23 mayo 2010

Rancias derechas

En el gimnasio hablábamos de todo un poco. Yo le conocía de otro lugar pero allí nos reencontramos. Entre pesas, sudor y una monitora que estaba muy bien y un monitor que también pero para ojos más femeninos que los míos.
Mi amigo tenía un problema. Salía desde hacía un par de años con su novia y todavía no había… titubeaba… no habían… ella no quería hasta que se casasen... Sí, bueno, que ella no se dejaba follar y él arrastraba su calentón y su virginidad como una condena y un lamento que yo escuchaba como si una máquina del tiempo me hubiese llevado a la época Victoriana pero no, era el presente. Todo el mundo se estaba liberando. Incluso los curas. Pero ella no. Lo que tenía bajo las bragas era un premio, para un hombre siempre lo es, pero de los sobrevalorados en este caso. Su mentalidad puritana o católica o Victoriana como ya he señalado o vete a saber qué, le impedía pasar de los besuqueos y ocasionales y sobre todo desesperados manoseos sin más objetivo que el dolor testicular de mi amigo, a maniobras más acabadas.
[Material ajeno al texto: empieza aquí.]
(** ** Component states and the stop request *)

(** C9: [pause] leaves a component that is not running as it is,
    [powerOff] leaves a component that is off as it is, and [powerOff] on a
    running component pauses it first: the component passes through PAUSED
    on its way to OFF.  Each of the three states is reached from the
    initial one.  [requestStop] sets the stop flag, a second request
    changes nothing, and the flag stays set when snapshots are suspended or
    resumed: a stop request before such a call is a stop request after
    it. *)
Theorem component_state_machine (h : list EmulatorState) (cs : list Delegate)
    (k : C64) :
  pause (mkHC EMULATOR_STATE_OFF h cs) = mkHC EMULATOR_STATE_OFF h cs
  /\ pause (mkHC EMULATOR_STATE_PAUSED h cs) = mkHC EMULATOR_STATE_PAUSED h cs
  /\ powerOff (mkHC EMULATOR_STATE_OFF h cs) = mkHC EMULATOR_STATE_OFF h cs
  /\ powerOff (mkHC EMULATOR_STATE_RUNNING h cs)
     = mkHC EMULATOR_STATE_OFF
         (h ++ [EMULATOR_STATE_PAUSED; EMULATOR_STATE_OFF])
         (cs ++ [D_pause; D_powerOff])
  /\ powerOff (mkHC EMULATOR_STATE_PAUSED h cs)
     = mkHC EMULATOR_STATE_OFF (h ++ [EMULATOR_STATE_OFF]) (cs ++ [D_powerOff])
  /\ state (foldl apply initial []) = EMULATOR_STATE_OFF
  /\ state (foldl apply initial [E_powerOn]) = EMULATOR_STATE_PAUSED
  /\ state (foldl apply initial [E_run]) = EMULATOR_STATE_RUNNING
  /\ stopFlag (requestStop k) = true
  /\ requestStop (requestStop k) = requestStop k
  /\ suspendAutoSnapshots (requestStop k) = requestStop <$> suspendAutoSnapshots k
  /\ resumeAutoSnapshots (requestStop k) = requestStop <$> resumeAutoSnapshots k
  /\ (forall c, suspendAutoSnapshots (requestStop k) = Some c -> stopFlag c = true)
  /\ (forall c, resumeAutoSnapshots (requestStop k) = Some c -> stopFlag c = true).
Proof.
  assert (Hs : suspendAutoSnapshots (requestStop k)
               = requestStop <$> suspendAutoSnapshots k).
  { unfold suspendAutoSnapshots, requestStop.
    cbn [autoSnapshotInterval stopFlag takeAutoSnapshots].
    destruct (long_sub _ _); reflexivity. }
  assert (Hr : resumeAutoSnapshots (requestStop k)
               = requestStop <$> resumeAutoSnapshots k).
  { unfold resumeAutoSnapshots, requestStop.
    cbn [autoSnapshotInterval stopFlag takeAutoSnapshots].
    destruct (long_add _ _); reflexivity. }
  repeat split; try assumption.
  - unfold powerOff, pause, enter. simpl. rewrite <- !app_assoc. reflexivity.
  - intros c Hc. rewrite Hs in Hc.
    destruct (suspendAutoSnapshots k); [|discriminate]. injection Hc as <-. reflexivity.
  - intros c Hc. rewrite Hr in Hc.
    destruct (resumeAutoSnapshots k); [|discriminate]. injection Hc as <-. reflexivity.
Qed.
El sexo para luego, no fuera a ser que el macho se escapase antes de la boda por desaprobar el género.
No supe del final de esa historia hasta años después. Sé que se casaron y se sacudieron esa abstinencia. Estoy seguro porque dos hijas atestiguaban al menos dos polvos (sin contar las posibilidades fallidas que hubiera para acertar dos veces).
A él le encontré por casualidad y charlé. No hablamos de ese tema, claro. Era evidente que estaba superado. Y él se veía bastante más seguro de sí mismo. Ella había superado también su aire de mojigata o de monja de clausura de escapada y arrepentida de dicha escapada, con los ojos como platos ante la impureza del mundo circundante. Seguían siendo conservadores de derechas de las de antes (sin filtros dialécticos) y defensores de lo convencional hasta el punto que a ella le caía mal cualquiera que no comulgase con su credo aunque sólo fuera por hablar más alto de lo que el buen gusto (según su patrón limitado del buen gusto dictaba) ordenase.
Con los años y al margen de su orientación política él se había vuelto un poco golfo. Aprovechaba el exceso de trabajo para hacer alguna escapadita al puticlub (y se los conocía muy bien). Se reía rememorando esta o aquella mamada extramatrimonial, su placer oculto preferido.
Ella aún mantenía algo de su aura de catolicismo rancio pero las enseñanzas de Cristo se las pasaba por el coño. Delataba a los demás, no le importaba mentir de vez en cuando, era rencorosa y vengativa, desagradecida, no entendía ni un pimiento al prójimo y si ponía una mejilla mejor ponía la del que le había parecido a ella que la golpeaba (y no siempre era así, a veces era impresión suya).
Lo cierto es que la mentalidad de ciertos conservadores me supera. A su manera son más liberales que los ateillos supuestamente progresistas como yo. De hecho suelen pecar con más ganas e intención que yo. Y es que a pesar del título del blog poco puede blasfemar quién no cree en nada. Pero sí puedo hablar de las blasfemias de otros y de que a mí, a veces, también me escandalizan.
Como señalé más arriba, una pareja de derechas de las de antes.
Hipócritas a no poder más.

3 comentarios:

InfiniteRebel dijo...

Ja, ja,ja...Muy bueno!!!!
Un saludo de otra ateilla progresista.

Houellebecq dijo...

Ah, menos mal, creía que nadie decía nada porque todos mis lectores son de derechas (están invitados, por supuesto, no discrimino pero quiero un poco de todo).

Houellebecq dijo...

Y yo no tengo una orientación política muy clara. Diría que desengañado antes de haber creído.